EXERCISE REQUIREMENTS: Print the listing exactly, but only as far as the line containing "- the reactive". The first line and that line are both included.

EXERCISE MATERIALS:
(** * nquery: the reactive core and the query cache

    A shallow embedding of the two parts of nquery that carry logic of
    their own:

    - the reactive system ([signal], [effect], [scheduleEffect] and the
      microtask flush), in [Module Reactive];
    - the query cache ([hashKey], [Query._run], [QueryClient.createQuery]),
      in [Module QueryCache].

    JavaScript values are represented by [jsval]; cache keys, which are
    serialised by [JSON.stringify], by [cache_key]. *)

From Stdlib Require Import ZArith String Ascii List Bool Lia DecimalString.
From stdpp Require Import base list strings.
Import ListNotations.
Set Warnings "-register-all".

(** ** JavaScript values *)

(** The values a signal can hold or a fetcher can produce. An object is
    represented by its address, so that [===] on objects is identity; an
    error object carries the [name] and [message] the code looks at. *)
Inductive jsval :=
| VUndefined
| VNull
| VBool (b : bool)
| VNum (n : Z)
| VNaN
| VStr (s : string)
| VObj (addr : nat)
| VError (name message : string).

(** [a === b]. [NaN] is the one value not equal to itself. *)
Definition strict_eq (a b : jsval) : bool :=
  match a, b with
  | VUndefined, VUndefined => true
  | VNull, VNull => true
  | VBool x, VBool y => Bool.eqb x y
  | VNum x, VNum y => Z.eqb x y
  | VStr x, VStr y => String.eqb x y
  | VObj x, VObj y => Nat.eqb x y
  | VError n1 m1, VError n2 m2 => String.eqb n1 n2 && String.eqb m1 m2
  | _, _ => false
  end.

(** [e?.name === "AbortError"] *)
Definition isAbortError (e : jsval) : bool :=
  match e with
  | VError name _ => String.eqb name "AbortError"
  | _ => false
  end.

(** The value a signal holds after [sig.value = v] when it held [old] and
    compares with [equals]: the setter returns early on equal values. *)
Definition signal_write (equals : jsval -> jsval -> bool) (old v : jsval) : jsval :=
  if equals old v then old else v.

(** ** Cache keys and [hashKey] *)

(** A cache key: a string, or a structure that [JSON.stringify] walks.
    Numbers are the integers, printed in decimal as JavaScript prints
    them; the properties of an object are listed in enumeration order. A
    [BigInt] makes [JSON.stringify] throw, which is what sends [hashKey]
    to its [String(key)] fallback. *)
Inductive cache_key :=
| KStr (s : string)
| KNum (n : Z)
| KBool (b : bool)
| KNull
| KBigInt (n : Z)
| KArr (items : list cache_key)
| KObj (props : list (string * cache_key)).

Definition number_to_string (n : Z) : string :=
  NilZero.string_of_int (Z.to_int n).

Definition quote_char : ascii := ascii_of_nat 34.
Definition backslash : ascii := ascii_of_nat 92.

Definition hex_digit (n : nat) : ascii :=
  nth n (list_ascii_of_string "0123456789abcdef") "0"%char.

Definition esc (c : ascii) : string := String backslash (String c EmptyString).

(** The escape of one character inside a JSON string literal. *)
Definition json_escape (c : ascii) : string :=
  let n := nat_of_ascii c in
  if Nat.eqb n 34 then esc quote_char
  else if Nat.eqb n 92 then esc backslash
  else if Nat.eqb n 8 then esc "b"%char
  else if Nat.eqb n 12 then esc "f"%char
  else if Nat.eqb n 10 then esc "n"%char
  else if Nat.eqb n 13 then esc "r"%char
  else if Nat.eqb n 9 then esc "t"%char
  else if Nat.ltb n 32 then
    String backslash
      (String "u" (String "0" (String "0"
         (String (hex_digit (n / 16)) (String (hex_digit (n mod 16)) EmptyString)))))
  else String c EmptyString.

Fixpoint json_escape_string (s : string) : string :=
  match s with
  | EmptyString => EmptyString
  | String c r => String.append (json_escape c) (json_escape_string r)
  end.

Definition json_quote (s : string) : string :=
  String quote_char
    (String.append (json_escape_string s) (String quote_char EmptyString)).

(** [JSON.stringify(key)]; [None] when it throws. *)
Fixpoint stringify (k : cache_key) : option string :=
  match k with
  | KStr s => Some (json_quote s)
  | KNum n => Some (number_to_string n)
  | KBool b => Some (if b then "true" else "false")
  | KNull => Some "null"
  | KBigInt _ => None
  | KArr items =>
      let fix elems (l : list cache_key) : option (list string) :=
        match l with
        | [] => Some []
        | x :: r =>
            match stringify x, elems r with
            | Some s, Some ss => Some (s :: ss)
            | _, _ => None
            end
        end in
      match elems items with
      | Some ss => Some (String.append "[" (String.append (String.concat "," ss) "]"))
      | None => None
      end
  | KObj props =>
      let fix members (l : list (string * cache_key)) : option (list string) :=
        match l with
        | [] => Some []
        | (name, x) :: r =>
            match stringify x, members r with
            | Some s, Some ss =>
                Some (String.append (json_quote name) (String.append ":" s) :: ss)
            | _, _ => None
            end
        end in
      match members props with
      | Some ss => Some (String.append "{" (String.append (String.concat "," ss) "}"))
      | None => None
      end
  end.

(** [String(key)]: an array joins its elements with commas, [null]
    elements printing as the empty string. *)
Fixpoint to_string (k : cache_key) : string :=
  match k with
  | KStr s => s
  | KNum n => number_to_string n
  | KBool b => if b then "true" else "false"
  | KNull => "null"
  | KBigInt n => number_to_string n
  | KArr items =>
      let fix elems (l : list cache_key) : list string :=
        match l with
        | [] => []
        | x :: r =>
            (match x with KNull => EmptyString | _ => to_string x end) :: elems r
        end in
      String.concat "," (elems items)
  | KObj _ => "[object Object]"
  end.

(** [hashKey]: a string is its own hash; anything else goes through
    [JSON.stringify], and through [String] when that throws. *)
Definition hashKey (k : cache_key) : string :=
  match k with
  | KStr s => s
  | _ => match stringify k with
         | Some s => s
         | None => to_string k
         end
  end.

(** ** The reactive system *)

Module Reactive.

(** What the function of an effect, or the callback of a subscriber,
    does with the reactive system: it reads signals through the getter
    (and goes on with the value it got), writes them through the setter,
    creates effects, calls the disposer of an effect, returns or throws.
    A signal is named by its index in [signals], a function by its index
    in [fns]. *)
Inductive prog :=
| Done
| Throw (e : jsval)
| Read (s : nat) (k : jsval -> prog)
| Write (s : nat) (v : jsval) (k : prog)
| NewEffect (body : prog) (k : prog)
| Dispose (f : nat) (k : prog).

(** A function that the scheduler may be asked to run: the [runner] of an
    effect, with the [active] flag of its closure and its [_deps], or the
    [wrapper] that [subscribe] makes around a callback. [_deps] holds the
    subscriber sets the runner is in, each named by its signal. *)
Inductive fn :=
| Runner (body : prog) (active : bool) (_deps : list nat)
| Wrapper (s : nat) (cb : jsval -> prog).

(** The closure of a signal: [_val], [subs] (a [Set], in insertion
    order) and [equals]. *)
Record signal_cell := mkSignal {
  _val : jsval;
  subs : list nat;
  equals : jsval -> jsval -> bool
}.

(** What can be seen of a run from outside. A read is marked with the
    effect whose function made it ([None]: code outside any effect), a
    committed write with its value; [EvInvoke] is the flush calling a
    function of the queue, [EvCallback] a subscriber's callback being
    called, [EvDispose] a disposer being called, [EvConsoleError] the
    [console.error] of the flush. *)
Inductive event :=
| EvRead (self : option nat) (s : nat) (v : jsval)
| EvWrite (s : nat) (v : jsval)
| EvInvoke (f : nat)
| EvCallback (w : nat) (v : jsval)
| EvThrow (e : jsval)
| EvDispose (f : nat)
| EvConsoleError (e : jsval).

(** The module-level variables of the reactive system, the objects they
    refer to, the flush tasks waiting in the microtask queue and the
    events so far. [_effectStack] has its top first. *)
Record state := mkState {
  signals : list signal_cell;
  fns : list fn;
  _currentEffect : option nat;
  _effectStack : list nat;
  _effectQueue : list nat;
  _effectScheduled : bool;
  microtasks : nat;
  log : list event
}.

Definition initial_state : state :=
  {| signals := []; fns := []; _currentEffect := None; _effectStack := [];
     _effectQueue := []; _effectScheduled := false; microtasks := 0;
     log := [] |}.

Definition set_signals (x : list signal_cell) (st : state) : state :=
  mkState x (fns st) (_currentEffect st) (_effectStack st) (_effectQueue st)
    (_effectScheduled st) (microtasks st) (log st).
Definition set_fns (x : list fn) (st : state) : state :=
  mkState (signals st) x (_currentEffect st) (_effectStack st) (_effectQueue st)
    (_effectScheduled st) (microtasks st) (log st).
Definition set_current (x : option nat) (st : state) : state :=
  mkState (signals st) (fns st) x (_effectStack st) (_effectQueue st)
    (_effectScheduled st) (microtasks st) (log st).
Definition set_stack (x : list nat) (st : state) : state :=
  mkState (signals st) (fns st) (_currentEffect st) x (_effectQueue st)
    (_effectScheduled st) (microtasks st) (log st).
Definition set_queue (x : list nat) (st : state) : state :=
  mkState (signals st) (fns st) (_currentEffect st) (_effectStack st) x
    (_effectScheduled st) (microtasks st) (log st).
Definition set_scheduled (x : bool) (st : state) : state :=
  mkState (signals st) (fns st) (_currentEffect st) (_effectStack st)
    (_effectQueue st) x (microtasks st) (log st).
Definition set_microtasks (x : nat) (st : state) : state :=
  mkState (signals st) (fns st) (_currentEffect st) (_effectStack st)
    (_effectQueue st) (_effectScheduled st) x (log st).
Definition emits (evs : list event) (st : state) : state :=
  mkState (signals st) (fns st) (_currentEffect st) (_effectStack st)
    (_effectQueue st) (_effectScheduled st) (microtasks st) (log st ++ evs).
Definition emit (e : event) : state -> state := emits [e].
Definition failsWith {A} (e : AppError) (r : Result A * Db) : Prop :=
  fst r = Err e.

TASK RESPONSE:
(** * nquery: the reactive core and the query cache

    A shallow embedding of the two parts of nquery that carry logic of
    their own:

    - the reactive system ([signal], [effect], [scheduleEffect] and the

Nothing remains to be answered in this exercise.